Your instructions: From the records below, please repeat exactly the line that has "Open Scope Z_scope.", the line that has "every double of", and every line between them, and nothing else.

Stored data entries
((

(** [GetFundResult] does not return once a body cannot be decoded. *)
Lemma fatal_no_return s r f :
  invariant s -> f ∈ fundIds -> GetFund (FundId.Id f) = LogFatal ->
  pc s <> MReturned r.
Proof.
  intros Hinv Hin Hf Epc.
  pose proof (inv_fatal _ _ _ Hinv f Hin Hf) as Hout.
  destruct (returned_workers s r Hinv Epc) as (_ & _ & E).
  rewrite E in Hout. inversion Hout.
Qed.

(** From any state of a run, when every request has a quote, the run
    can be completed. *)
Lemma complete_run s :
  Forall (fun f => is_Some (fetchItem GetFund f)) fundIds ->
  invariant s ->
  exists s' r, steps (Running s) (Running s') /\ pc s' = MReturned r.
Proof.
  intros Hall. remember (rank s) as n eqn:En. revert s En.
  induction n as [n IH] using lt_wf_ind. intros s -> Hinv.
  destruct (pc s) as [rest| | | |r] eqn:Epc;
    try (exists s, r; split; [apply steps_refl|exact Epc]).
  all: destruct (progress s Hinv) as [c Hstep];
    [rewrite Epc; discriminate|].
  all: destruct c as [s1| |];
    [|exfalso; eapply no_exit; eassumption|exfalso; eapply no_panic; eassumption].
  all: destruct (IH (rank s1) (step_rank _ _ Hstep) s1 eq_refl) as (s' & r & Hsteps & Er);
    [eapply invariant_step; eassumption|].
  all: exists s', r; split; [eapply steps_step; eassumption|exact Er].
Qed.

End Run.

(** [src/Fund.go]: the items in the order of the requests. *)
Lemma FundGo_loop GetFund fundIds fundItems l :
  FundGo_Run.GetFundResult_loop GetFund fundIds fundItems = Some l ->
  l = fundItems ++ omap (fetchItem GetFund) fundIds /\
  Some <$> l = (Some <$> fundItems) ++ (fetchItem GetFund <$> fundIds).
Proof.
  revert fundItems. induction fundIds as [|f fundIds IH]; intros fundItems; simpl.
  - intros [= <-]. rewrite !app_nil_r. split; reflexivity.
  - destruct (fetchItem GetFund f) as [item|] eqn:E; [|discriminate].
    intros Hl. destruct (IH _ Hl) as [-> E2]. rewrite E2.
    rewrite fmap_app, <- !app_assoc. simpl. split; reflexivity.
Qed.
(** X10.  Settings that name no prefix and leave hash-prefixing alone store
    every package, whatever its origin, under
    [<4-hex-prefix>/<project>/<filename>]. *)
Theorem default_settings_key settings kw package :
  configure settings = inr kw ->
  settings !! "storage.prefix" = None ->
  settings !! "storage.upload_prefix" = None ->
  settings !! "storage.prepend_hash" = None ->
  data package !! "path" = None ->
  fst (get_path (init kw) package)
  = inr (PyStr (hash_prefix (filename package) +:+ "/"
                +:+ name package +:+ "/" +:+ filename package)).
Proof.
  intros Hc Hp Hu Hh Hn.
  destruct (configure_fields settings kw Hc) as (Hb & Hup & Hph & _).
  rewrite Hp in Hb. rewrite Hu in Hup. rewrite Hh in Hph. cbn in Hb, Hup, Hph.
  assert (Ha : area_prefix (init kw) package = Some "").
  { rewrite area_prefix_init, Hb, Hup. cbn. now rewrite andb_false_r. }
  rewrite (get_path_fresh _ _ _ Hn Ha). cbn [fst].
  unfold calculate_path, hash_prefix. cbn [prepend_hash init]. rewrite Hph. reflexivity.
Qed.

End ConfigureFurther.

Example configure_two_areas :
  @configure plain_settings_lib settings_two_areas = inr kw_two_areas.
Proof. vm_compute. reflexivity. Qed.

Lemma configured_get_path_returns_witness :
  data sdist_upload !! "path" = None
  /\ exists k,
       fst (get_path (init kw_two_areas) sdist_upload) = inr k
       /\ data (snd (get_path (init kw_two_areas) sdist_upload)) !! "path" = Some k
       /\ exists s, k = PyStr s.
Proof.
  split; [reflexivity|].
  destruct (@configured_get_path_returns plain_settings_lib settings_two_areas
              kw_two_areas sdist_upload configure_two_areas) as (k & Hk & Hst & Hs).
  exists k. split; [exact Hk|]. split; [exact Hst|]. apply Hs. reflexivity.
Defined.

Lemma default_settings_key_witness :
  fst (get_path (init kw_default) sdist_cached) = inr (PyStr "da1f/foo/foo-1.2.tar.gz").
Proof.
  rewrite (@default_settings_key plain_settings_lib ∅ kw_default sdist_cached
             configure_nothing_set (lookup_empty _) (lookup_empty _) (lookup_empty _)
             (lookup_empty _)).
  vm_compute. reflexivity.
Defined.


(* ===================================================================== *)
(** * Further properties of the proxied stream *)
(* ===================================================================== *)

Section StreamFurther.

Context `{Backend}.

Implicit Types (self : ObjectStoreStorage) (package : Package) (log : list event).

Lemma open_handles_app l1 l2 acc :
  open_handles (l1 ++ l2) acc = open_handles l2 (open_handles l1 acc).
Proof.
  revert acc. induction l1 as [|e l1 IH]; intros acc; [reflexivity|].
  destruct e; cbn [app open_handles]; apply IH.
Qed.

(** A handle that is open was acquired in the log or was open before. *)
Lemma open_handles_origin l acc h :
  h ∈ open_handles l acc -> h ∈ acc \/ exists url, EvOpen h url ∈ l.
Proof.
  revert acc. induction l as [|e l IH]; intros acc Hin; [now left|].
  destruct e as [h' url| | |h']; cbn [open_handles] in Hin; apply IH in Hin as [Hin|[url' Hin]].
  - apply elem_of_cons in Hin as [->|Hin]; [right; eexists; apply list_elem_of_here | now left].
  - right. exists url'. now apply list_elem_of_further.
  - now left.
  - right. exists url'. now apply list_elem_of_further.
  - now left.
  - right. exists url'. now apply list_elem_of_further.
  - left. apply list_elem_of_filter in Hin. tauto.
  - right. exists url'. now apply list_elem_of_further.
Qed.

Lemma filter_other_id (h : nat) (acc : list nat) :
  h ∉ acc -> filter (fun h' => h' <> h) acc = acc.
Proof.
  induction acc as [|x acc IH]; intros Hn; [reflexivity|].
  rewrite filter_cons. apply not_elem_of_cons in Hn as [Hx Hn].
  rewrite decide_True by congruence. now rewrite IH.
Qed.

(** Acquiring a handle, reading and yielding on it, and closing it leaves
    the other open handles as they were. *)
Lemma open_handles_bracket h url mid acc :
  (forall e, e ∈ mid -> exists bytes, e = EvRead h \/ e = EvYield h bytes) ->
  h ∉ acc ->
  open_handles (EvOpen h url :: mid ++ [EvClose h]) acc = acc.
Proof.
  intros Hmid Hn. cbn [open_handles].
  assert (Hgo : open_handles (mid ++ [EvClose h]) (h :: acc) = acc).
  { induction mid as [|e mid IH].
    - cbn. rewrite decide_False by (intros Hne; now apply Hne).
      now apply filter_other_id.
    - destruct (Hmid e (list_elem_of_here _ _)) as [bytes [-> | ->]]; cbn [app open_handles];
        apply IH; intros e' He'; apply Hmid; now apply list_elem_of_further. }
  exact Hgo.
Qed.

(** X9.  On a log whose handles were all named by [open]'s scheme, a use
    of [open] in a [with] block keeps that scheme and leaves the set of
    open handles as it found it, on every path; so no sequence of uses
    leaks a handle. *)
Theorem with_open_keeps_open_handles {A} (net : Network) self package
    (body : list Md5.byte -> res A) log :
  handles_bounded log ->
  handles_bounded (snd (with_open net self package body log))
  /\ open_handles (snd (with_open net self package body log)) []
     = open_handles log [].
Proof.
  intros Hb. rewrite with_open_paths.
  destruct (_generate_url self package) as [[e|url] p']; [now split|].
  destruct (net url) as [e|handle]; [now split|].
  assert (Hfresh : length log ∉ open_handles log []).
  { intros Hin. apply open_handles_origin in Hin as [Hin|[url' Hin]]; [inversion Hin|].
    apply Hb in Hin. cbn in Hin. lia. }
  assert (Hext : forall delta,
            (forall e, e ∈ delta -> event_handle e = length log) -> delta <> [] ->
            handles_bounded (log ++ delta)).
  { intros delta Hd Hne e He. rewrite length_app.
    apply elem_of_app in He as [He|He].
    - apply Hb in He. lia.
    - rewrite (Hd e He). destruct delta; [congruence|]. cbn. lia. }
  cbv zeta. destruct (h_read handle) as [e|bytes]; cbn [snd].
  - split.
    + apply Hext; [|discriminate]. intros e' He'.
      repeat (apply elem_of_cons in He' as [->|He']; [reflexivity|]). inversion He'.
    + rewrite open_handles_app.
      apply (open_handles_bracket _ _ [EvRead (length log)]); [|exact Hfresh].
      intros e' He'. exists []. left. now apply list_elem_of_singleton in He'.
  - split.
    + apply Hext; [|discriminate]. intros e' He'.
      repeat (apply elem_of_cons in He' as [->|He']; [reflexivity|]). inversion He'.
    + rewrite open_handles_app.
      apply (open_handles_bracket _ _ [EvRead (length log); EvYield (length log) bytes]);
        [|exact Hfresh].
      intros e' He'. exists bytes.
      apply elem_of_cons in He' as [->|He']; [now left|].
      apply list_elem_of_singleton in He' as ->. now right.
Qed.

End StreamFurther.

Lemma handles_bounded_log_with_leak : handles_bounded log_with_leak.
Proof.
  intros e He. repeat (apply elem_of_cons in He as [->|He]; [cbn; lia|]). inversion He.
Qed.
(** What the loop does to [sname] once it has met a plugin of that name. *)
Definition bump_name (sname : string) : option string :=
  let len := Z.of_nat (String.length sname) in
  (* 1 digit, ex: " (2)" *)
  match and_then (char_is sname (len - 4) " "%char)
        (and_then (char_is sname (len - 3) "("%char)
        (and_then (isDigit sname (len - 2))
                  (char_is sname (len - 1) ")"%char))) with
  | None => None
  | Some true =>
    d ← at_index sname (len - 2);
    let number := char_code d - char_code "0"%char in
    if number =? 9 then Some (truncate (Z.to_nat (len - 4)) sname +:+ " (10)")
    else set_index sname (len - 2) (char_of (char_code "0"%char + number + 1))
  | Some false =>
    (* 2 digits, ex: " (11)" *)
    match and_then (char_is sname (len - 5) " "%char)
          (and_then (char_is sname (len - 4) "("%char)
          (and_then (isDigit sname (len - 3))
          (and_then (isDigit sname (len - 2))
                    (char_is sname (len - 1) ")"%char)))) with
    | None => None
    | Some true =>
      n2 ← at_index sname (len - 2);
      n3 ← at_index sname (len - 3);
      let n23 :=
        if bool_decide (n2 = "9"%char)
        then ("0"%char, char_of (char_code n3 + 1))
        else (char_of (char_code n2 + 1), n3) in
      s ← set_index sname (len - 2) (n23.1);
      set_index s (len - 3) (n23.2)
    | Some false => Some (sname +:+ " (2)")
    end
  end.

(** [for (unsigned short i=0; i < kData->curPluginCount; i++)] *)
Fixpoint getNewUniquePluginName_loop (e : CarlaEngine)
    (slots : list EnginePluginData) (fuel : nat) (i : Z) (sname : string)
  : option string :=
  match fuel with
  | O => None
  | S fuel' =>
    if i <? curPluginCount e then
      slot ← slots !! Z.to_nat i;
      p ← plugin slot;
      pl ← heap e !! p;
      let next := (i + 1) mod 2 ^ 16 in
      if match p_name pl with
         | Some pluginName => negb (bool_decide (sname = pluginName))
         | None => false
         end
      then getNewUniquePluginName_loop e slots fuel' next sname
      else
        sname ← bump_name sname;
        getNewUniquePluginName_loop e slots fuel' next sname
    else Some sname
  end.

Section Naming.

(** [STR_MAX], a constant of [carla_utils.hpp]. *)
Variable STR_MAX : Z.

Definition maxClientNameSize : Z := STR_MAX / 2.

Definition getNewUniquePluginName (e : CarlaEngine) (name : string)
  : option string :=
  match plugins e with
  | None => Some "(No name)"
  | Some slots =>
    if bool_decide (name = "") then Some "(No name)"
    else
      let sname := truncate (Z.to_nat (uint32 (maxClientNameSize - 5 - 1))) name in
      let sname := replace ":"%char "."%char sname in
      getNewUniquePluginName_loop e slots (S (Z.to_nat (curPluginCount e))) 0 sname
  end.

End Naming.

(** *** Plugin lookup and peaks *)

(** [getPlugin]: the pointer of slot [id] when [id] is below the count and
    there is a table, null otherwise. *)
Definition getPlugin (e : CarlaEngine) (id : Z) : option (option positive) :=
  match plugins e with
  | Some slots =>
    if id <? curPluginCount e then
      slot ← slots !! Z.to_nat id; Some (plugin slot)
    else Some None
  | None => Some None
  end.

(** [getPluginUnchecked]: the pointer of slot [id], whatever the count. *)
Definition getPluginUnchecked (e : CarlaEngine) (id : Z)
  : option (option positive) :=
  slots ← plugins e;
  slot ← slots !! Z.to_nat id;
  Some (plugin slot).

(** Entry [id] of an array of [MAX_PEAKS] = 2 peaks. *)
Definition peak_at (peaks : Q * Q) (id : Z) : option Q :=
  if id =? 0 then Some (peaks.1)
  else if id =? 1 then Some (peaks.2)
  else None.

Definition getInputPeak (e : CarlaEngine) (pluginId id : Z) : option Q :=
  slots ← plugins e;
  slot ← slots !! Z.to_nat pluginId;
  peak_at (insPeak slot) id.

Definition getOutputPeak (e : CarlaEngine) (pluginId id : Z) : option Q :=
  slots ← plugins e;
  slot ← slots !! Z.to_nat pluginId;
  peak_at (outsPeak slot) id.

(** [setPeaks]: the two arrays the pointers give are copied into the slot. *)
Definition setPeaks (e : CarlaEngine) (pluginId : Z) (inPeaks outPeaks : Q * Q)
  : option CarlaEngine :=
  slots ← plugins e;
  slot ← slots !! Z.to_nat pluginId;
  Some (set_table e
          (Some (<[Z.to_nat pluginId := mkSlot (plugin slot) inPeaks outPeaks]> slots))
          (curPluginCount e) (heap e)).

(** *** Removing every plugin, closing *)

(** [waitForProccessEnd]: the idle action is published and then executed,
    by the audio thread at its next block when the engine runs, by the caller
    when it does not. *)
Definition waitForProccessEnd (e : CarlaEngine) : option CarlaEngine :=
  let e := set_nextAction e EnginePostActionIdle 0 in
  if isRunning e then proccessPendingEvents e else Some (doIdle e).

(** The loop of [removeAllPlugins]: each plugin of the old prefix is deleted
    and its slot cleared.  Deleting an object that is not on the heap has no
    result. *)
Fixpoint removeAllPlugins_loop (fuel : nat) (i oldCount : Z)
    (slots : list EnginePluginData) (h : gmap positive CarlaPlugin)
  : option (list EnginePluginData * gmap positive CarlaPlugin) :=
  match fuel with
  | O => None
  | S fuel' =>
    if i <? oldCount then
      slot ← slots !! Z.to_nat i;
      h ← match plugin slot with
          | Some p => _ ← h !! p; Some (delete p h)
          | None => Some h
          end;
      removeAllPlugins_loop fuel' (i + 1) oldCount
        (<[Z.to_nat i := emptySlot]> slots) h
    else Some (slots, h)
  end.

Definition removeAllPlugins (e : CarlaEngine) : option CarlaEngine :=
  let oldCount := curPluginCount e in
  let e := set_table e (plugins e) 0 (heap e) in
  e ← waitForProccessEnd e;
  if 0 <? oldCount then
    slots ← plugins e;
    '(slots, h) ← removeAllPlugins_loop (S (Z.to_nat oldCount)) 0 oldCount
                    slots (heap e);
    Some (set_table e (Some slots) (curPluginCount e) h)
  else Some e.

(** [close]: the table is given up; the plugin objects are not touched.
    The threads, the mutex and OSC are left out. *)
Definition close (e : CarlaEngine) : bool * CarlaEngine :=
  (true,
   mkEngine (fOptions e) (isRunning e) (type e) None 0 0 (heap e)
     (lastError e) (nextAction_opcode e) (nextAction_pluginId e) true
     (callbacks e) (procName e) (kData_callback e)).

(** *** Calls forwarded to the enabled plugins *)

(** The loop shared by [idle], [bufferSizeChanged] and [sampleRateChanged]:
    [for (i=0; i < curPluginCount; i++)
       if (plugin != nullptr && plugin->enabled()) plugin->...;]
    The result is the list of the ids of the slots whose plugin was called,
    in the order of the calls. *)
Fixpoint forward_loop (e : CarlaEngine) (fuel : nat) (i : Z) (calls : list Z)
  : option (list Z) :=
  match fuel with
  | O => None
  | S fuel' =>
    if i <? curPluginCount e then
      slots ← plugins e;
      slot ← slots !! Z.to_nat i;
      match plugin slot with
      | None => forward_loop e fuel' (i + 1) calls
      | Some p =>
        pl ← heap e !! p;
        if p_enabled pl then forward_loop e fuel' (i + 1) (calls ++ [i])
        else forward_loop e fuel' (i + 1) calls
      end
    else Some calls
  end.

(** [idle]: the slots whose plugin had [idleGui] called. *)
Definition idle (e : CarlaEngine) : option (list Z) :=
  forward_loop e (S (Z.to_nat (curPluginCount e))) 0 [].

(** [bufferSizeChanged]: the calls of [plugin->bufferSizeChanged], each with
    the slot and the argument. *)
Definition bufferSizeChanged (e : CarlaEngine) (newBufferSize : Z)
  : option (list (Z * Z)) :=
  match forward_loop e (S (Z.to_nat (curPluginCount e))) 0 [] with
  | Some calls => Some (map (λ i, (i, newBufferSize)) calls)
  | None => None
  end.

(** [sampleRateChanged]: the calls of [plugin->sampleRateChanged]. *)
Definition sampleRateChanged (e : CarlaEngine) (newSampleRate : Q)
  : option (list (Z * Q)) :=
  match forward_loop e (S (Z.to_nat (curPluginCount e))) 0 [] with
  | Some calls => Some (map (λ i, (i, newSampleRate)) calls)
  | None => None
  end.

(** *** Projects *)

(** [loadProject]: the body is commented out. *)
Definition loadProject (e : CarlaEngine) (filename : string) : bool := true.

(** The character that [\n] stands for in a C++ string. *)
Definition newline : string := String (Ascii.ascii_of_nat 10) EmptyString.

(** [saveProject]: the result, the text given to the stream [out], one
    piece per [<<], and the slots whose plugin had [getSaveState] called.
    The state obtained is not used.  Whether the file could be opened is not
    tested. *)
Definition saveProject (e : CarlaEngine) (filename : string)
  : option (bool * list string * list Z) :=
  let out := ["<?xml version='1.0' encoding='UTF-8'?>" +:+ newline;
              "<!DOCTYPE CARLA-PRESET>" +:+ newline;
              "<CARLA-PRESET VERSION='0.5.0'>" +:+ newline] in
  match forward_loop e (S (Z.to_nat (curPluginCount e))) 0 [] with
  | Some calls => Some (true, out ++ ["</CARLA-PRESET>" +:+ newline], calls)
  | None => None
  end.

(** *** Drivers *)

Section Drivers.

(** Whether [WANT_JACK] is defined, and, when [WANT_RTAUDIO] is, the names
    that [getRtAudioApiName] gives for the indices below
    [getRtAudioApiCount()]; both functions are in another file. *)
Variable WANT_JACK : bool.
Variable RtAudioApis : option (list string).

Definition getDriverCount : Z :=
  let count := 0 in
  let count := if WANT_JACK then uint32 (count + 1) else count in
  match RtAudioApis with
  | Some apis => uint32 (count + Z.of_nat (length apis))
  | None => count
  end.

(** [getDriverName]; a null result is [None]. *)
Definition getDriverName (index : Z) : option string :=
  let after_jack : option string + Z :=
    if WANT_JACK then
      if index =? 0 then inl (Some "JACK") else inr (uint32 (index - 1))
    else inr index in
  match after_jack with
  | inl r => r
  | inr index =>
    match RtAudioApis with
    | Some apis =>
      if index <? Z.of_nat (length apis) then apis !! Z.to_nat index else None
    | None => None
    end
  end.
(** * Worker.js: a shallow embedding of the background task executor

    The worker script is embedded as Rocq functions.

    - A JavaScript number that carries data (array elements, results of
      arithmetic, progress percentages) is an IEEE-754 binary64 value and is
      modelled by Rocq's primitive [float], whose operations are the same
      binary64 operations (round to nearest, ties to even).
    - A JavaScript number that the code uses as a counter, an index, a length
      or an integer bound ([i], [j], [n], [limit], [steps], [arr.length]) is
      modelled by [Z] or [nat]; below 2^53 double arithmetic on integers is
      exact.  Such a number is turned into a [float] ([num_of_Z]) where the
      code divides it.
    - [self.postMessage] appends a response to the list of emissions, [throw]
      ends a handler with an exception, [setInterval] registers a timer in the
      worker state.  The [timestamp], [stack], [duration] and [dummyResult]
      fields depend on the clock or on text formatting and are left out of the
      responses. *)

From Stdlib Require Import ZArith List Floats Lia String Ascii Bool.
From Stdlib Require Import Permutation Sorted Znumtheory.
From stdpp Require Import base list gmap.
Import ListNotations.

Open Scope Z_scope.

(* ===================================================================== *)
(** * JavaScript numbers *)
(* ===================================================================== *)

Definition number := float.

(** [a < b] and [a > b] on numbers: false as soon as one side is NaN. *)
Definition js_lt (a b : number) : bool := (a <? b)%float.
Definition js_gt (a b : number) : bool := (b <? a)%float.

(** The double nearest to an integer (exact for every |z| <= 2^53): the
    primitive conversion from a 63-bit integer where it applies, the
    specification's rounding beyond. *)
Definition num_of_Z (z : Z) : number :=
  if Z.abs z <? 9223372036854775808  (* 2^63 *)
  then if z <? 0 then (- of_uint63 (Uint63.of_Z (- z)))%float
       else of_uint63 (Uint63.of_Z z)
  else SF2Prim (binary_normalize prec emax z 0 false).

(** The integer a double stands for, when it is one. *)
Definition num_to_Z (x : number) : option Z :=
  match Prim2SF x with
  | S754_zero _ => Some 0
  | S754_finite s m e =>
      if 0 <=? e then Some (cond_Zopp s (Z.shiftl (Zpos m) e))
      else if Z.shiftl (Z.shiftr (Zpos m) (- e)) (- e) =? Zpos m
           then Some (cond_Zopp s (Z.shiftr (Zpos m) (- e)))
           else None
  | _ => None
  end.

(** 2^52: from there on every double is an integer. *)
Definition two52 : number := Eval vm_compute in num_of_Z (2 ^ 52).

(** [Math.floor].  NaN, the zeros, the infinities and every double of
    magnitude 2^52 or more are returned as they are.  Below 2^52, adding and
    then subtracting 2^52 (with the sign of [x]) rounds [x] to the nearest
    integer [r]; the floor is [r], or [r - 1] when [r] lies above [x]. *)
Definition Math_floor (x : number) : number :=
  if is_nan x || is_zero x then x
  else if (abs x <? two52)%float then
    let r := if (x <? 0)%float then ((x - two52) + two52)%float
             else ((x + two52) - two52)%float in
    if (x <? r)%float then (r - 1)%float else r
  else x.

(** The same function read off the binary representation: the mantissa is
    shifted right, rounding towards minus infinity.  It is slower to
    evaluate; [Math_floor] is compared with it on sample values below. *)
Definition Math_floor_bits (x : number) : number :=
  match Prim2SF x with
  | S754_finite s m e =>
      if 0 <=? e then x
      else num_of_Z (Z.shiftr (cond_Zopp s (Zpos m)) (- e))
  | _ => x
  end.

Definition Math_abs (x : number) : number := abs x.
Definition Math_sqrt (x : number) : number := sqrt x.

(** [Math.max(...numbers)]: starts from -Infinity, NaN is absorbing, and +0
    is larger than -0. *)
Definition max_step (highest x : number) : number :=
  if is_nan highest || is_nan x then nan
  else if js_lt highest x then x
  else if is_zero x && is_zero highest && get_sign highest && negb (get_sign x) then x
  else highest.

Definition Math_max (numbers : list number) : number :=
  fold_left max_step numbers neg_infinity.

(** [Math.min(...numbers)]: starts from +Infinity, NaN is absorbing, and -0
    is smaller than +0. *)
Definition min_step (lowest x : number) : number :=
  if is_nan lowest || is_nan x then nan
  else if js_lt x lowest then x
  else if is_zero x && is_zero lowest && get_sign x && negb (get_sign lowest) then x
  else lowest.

))

Result of this task:
Open Scope Z_scope.

(* ===================================================================== *)
(** * JavaScript numbers *)
(* ===================================================================== *)

Definition number := float.

(** [a < b] and [a > b] on numbers: false as soon as one side is NaN. *)
Definition js_lt (a b : number) : bool := (a <? b)%float.
Definition js_gt (a b : number) : bool := (b <? a)%float.

(** The double nearest to an integer (exact for every |z| <= 2^53): the
    primitive conversion from a 63-bit integer where it applies, the
    specification's rounding beyond. *)
Definition num_of_Z (z : Z) : number :=
  if Z.abs z <? 9223372036854775808  (* 2^63 *)
  then if z <? 0 then (- of_uint63 (Uint63.of_Z (- z)))%float
       else of_uint63 (Uint63.of_Z z)
  else SF2Prim (binary_normalize prec emax z 0 false).

(** The integer a double stands for, when it is one. *)
Definition num_to_Z (x : number) : option Z :=
  match Prim2SF x with
  | S754_zero _ => Some 0
  | S754_finite s m e =>
      if 0 <=? e then Some (cond_Zopp s (Z.shiftl (Zpos m) e))
      else if Z.shiftl (Z.shiftr (Zpos m) (- e)) (- e) =? Zpos m
           then Some (cond_Zopp s (Z.shiftr (Zpos m) (- e)))
           else None
  | _ => None
  end.

(** 2^52: from there on every double is an integer. *)
Definition two52 : number := Eval vm_compute in num_of_Z (2 ^ 52).

(** [Math.floor].  NaN, the zeros, the infinities and every double of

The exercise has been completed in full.